Филозоф | страница 68



«Неужели же дурафья вообразила, – подумал князь, – что я ее „галку“ приму да целоваться с ней начну! Такая же дура, как и сын».

Князь поспешил представить своему гостю сестру и молодую княгиню. Но гость отозвался снова очень быстро, что он уже имеет честь быть знакомым с обеими и тотчас же перевел разговор на другое.

Пока все стояли, обмениваясь незначащими словами, «галка» стояла несколько поодаль и вообще держала себя скромно.

Егузинская, ответив каким-то приветствием, тотчас же приблизилась к князю и шепнула ему на ухо:

– Братец! Помилосердуйте, что вы творите? Всему на свете предел есть! Уж это не филозофия! Это умалишение!

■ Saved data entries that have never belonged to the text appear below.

Lemma map_window_run s l r : mem_inv s -> heap s !! l = Some r ->
  exists res s' e, map_window l s = (Ret res, s') /\ mem_inv s' /\ heap s' = <[l := set_mm e r]> (heap s) /\ same_misc s s' /\
    (is_Some (m_mm r) -> e = m_mm r) /\ (res = TEE_SUCCESS -> is_Some e) /\ (res <> TEE_SUCCESS -> e = m_mm r).
Proof.
  intros M Hr. unfold map_window. rewrite (bind_run _ _ _ _ _ (reg_run s l r Hr)).
  assert (set_mm (m_mm r) r = r) as Er by (by destruct r). destruct (m_mm r) as [e|] eqn:He.
  { exists TEE_SUCCESS, s, (Some e). rewrite Er, insert_id by done. do 3 (split; [done|]). by repeat split. }
  destruct (mi_shape _ M _ _ Hr) as [S1 S2 S3 S4]. rewrite S4, roundup_pages by done. destruct (malloc_run 24 s) as (a & b & Em & Hb & Ha). rewrite (bind_run _ _ _ _ _ Em). set (s1 := set_alloc (tl (faults s)) b s).
  assert (mem_inv s1) as M1 by (by apply mem_brk). destruct (mi_pool _ M1) as (hd & rs & P1 & Hhd & P3).
  assert (is_u 64 (lenZ (pages r) * SMALL_PAGE_SIZE)) as Hu by (unfold is_u, CFG_CORE_HEAP_SIZE, SMALL_PAGE_SIZE in *; lia).
  assert (forall x, x ∈ rs -> eid x < brk s) as Hold by (intros x Hx; apply P3 in Hx as (l0 & r0 & Hr0 & He0); by apply (mi_eid _ M _ _ _ Hr0 He0)).
  assert (eid hd < brk s) as Hhd0. { destruct (mi_pool _ M) as (hd2 & rs2 & P2 & H2 & _). pose proof (pi_chain _ _ _ P1) as C. cbn in C. rewrite (pi_chain _ _ _ P2) in C. by injection C as -> _. }
  assert (exists res s', TEE_ERROR_OUT_OF_MEMORY = res /\ s' = s1 /\ mem_inv s' /\ heap s' = <[l := set_mm None r]> (heap s) /\ same_misc s s') as (res0 & s0 & Eres0 & Es0 & Ms0 & Hh0 & Sm0). { exists TEE_ERROR_OUT_OF_MEMORY, s1. do 3 (split; [done|]). split; [by rewrite Er, insert_id|by repeat split]. }
  destruct a as [a|].
  2:{ rewrite (bind_run _ _ _ None s1); [exists res0, s0, None; subst; do 4 (split; [done|]); split; [done|]; split; [intros E; discriminate E|done]|]. unfold on_pool, bind, get, tee_mm_alloc, tee_mm_alloc_flags, TeeMm.P, bind, get. cbn. pose proof (pi_chain _ _ _ P1) as C. cbn in C. rewrite C. by destruct s. }
  destruct (Ha a eq_refl) as (-> & -> & _).
  destruct (alloc_run (core_virt_shm_pool s1) hd rs (brk s) _ P1 Hu) as [[N _]|(e & rs' & EA & Eid & Esz & P1' & Hin & Hdis)].
  { rewrite list_elem_of_fmap. intros (x & Ex & Hx). apply elem_of_cons in Hx as [->|Hx]; [lia|]. specialize (Hold x Hx). lia. }
  { rewrite (bind_run _ _ _ None s1); [exists res0, s0, None; subst; do 4 (split; [done|]); split; [done|]; split; [intros E; discriminate E|done]|]. rewrite (on_pool_run _ _ _ _ N). by destruct s. }
  rewrite (bind_run _ _ _ _ _ (on_pool_run _ _ _ _ EA)). set (s2 := set_pool (with_chain (core_virt_shm_pool s1) (hd :: rs')) s1).
  rewrite (bind_run _ _ _ _ _ (upd_run s2 l r (set_mm (Some e)) Hr)). set (s3 := set_heap (<[l := set_mm (Some e) r]>) s2). rewrite (bind_run _ _ _ s3 s3) by done.
  pose proof (mi_pool_ok _ M) as [Q1 Q2 Q3]. rewrite blocks_pages in Esz by (done || lia). rewrite Z.div_mul by done. rewrite take_ge by (unfold lenZ; lia).
  assert (e ∈ rs') as Hine by (apply Hin; by left). destruct (inv_entry _ _ _ e P1' ltac:(by right)) as [O1 O2 O3].
  destruct (smem_bounds _ e (pi_geo _ _ _ P1') ltac:(by split)) as (B1 & B2 & B3). cbn [core_virt_shm_pool s3 s2 set_heap set_pool].
  assert (tee_mm_get_smem (with_chain (core_virt_shm_pool s1) (hd :: rs')) e = va_of (core_virt_shm_pool s) e 0) as EV by (rewrite B1; unfold va_of, SMALL_PAGE_SIZE; cbn; rewrite Q1; lia).
  rewrite B2, EV, Esz in B3. cbn [lo psz TeeMm.shift with_chain core_virt_shm_pool s1 set_alloc] in B3. rewrite Q1 in B3. change (2 ^ 12) with 4096 in B3. rewrite EV.
  assert (forall i, (i < length (pages r))%nat -> table s3 !! (va_of (core_virt_shm_pool s) e 0 + Z.of_nat i * SMALL_PAGE_SIZE) = None) as Hfree.
  { intros i Hi. cbn. destruct (table s !! _) as [q|] eqn:Eq; [|done]. apply (mi_table _ M) in Eq as (l0 & r0 & e0 & j & Hr0 & He0 & Hp & Hv). destruct (mi_eid _ M _ _ _ Hr0 He0) as [_ Hs0]. apply lookup_lt_Some in Hp.
    destruct (Hdis e0 ltac:(apply P3; by exists l0, r0)); unfold va_of, fin, SMALL_PAGE_SIZE, lenZ in *; lia. }
  destruct (map_loop_run (va_of (core_virt_shm_pool s) e 0) (va_of (core_virt_shm_pool s) e 0) (pages r) s3) as (T & ET & HT); [by eapply Forall_impl; [exact S1|]; intros q (_ & ? & _)|done|].
  rewrite (bind_run _ _ _ TEE_SUCCESS (set_table (fun _ => T) s3)).
  2:{ unfold core_mmu_map_pages. rewrite land_page. assert (va_of (core_virt_shm_pool s) e 0 mod SMALL_PAGE_SIZE = 0) as -> by (unfold va_of; rewrite Q2, Z.mod_add by done; apply p_vaspace). cbn [Z.eqb negb]. rewrite (bind_run _ _ _ s3 s3) by done. cbn [core_virt_shm_pool s3 s2 set_heap set_pool s1 set_alloc lo psz with_chain].
      assert (lo (core_virt_shm_pool s) <= va_of (core_virt_shm_pool s) e 0) by (unfold va_of, SMALL_PAGE_SIZE; lia). rewrite !(proj2 (Z.leb_le _ _)) by (unfold SMALL_PAGE_SIZE; lia). cbn [andb negb]. exact ET. }
  cbn [Z.eqb TEE_SUCCESS]. eexists TEE_SUCCESS, _, (Some e). split; [done|]. split; [|split; [done|]; split; [by split|]; split; [by intros [? ?]|]; by split; [eauto|]].
  apply (mem_map s1 l r hd rs rs' e T); try done.
  - intros C. apply Hold in C. lia.
  - cbn. lia.
  - intros x Hx. apply Hold in Hx. lia.
  - intros q p. rewrite HT. cbn [table s3 s2 set_heap set_pool s1 set_alloc core_virt_shm_pool]. unfold va_of. split; (intros [?|(i & ? & ->)]; [by left|right; exists i; split; [done|unfold SMALL_PAGE_SIZE; lia]]).
Qed.
End Mem.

Князь выпучил глаза на сестру, слегка изменился в лице и прошептал:

– Не будь тут гостей, вцепился бы я тебе в загривок, сестрица, да выкинул бы твое превосходительство в окошко. Ну, вот пока получи…

Слов этих никто не слыхал, но все заметили гневное лицо хозяина и его сверкающие глаза. Егузинская отчасти оробела, но тем не менее дернула плечами. Движение ее и лицо сказали:

«Что ж! сумасшествуй! Мое дело сторона. Я – не филозофка. Не кусаюсь…»

Все сели за стол. Князь пригласил своего собеседника, которого уже очевидно полюбил душой, сесть по правую от себя сторону, а по левую позвал сесть сестрицу. Егузинская, видимо не решаясь, переминалась на одном месте и глазами показывала братцу на скромно стоящего в ожидании офицера.

– Сестрица, садись тут! – выговорил князь таким голосом, который равнялся военной команде.

– А вас, сударь мой, – прибавил он офицеру, – прошу около сестрицы. А ты, Юлочка, сюда, – показал князь направо на стул около своего нового друга. – Вы же, сынок и невестка, на нынешний день последними будете. Утешайтесь, что последние будут первыми, – пошутил князь.

Когда все были за столом, наступило неловкое молчание. Все переглядывались. За столом положительно происходило что-то особенное… или всем понятное, но умалчиваемое, или всем равно непонятное. Дорогой гость князя был доволен и счастлив, но как будто вместе с тем немножко встревожен. Другой богатырь офицер был только тих и скромен. Он, казалось, весь съежился, будто прося извинения. Он будто понимал, что явился незваным и поступил дерзко. Но ведь он же не виноват. Его привезли!.. И, видя холодность хозяина, он всею своею фигурой просил прощения.

Генеральша сидела окрысившись, вне себя, холодно и важно поглядывая на братца, но зато, обращаясь к своему соседу, всячески старалась придать лицу другое выражение, до крайности вежливое и предупредительное.